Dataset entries
Lemma reduce_phase_all_ok rs sink_ok R :
  0 < R → (∀ li, sink_ok li = true) →
  reduce_phase rs sink_ok R
  = (λ li, (li, sorted_shard rs li)) <$> seqZ 0 NUM_LETTERS.
Proof.
  intros HR Hok. unfold reduce_phase, reducer.
  pose proof (ranges_concat R (Z.to_nat R)) as Hcat.
  rewrite Z2Nat.id, start_index_last in Hcat by lia.
  rewrite <- Hcat by lia. clear Hcat.
  induction (seqZ 0 R) as [|i l IH]; [done|].
  rewrite !bind_cons, fmap_app, <- IH. f_equal.
  rewrite reducer_loop_all_ok by done. f_equal.
  unfold seqZ. by rewrite Nat2Z.id.
Qed.

(** The artifact of a letter, in terms of what was written. *)
Lemma artifact_Some out li arr :
  artifact out li = Some arr → (li, arr) ∈ out.
Proof.
  unfold artifact. destruct (list_find _ out) as [[i [li' arr']]|] eqn:E;
    [|done].
  intros [= <-]. apply list_find_Some in E as (Hi & Hli & _). simpl in *.
  subst li'. by eapply list_elem_of_lookup_2.
Qed.

Lemma artifact_all_ok rs sink_ok R li :
  0 < R → (∀ li, sink_ok li = true) → 0 ≤ li < NUM_LETTERS →
  artifact (reduce_phase rs sink_ok R) li = Some (sorted_shard rs li).
Proof.
  intros HR Hok Hli. rewrite reduce_phase_all_ok by done.
  unfold artifact.
  destruct (list_find_elem_of (λ a : Z * list WordEntry, a.1 = li)
    ((λ li, (li, sorted_shard rs li)) <$> seqZ 0 NUM_LETTERS)
    (li, sorted_shard rs li)) as [[i [li' arr]] E].
  - apply list_elem_of_fmap. exists li. split; [done|].
    apply elem_of_seqZ. lia.
  - done.
  - rewrite E. simpl. apply list_find_Some in E as (Hi & Hli' & _).
    apply list_elem_of_lookup_2, list_elem_of_fmap in Hi as (? & [= -> ->] & _).
    simpl in Hli'. by subst.
Qed.

(** ** Invariants of the tables *)

Lemma ids_sorted_empty : ids_sorted ∅.
Proof. intros w e He. by rewrite lookup_empty in He. Qed.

**To do:**
Set the lines down exactly, from the first line of the records to the line where "destruct (list_find_elem_of (λ" appears, with both ends kept.

**Output below:**
Lemma reduce_phase_all_ok rs sink_ok R :
  0 < R → (∀ li, sink_ok li = true) →
  reduce_phase rs sink_ok R
  = (λ li, (li, sorted_shard rs li)) <$> seqZ 0 NUM_LETTERS.
Proof.
  intros HR Hok. unfold reduce_phase, reducer.
  pose proof (ranges_concat R (Z.to_nat R)) as Hcat.
  rewrite Z2Nat.id, start_index_last in Hcat by lia.
  rewrite <- Hcat by lia. clear Hcat.
  induction (seqZ 0 R) as [|i l IH]; [done|].
  rewrite !bind_cons, fmap_app, <- IH. f_equal.
  rewrite reducer_loop_all_ok by done. f_equal.
  unfold seqZ. by rewrite Nat2Z.id.
Qed.

(** The artifact of a letter, in terms of what was written. *)
Lemma artifact_Some out li arr :
  artifact out li = Some arr → (li, arr) ∈ out.
Proof.
  unfold artifact. destruct (list_find _ out) as [[i [li' arr']]|] eqn:E;
    [|done].
  intros [= <-]. apply list_find_Some in E as (Hi & Hli & _). simpl in *.
  subst li'. by eapply list_elem_of_lookup_2.
Qed.

Lemma artifact_all_ok rs sink_ok R li :
  0 < R → (∀ li, sink_ok li = true) → 0 ≤ li < NUM_LETTERS →
  artifact (reduce_phase rs sink_ok R) li = Some (sorted_shard rs li).
Proof.
  intros HR Hok Hli. rewrite reduce_phase_all_ok by done.
  unfold artifact.
  destruct (list_find_elem_of (λ a : Z * list WordEntry, a.1 = li)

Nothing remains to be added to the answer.